TASK GOAL: Reproduce exactly the lines from the top of the records below through the line holding "- apply blind_bind; [apply blind_base|intros".
----
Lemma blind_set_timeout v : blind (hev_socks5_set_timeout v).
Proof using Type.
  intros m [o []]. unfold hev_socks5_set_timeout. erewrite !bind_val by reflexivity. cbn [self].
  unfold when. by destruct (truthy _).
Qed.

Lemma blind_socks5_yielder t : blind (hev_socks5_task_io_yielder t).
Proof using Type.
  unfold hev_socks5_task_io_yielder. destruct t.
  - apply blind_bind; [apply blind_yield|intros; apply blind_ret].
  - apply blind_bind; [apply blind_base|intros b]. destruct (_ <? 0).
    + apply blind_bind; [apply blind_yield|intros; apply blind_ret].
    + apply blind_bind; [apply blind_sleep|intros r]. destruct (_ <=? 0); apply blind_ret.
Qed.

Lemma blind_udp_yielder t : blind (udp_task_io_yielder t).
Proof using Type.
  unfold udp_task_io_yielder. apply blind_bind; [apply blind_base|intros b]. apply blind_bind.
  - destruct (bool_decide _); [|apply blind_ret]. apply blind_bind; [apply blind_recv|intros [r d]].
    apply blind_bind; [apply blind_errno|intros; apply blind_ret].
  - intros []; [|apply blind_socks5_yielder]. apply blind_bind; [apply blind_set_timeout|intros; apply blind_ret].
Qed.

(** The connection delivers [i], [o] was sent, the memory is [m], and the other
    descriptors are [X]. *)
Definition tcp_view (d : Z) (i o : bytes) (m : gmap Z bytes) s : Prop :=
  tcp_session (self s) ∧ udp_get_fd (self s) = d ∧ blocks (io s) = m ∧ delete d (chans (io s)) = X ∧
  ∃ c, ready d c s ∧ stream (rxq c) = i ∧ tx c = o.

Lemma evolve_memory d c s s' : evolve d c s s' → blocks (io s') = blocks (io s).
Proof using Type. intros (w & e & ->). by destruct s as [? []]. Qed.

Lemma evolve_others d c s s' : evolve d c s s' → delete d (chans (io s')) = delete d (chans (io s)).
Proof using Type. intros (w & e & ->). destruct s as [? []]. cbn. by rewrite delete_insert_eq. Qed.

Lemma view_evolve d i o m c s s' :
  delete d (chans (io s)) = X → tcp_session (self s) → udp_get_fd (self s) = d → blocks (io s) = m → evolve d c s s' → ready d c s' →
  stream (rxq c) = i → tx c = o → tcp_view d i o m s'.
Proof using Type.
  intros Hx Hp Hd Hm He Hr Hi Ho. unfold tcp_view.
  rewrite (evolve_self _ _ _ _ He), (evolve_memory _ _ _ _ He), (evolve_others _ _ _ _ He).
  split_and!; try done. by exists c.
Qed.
----
EXPECTED OUTPUT:
Lemma blind_set_timeout v : blind (hev_socks5_set_timeout v).
Proof using Type.
  intros m [o []]. unfold hev_socks5_set_timeout. erewrite !bind_val by reflexivity. cbn [self].
  unfold when. by destruct (truthy _).
Qed.

Lemma blind_socks5_yielder t : blind (hev_socks5_task_io_yielder t).
Proof using Type.
  unfold hev_socks5_task_io_yielder. destruct t.
  - apply blind_bind; [apply blind_yield|intros; apply blind_ret].
  - apply blind_bind; [apply blind_base|intros b]. destruct (_ <? 0).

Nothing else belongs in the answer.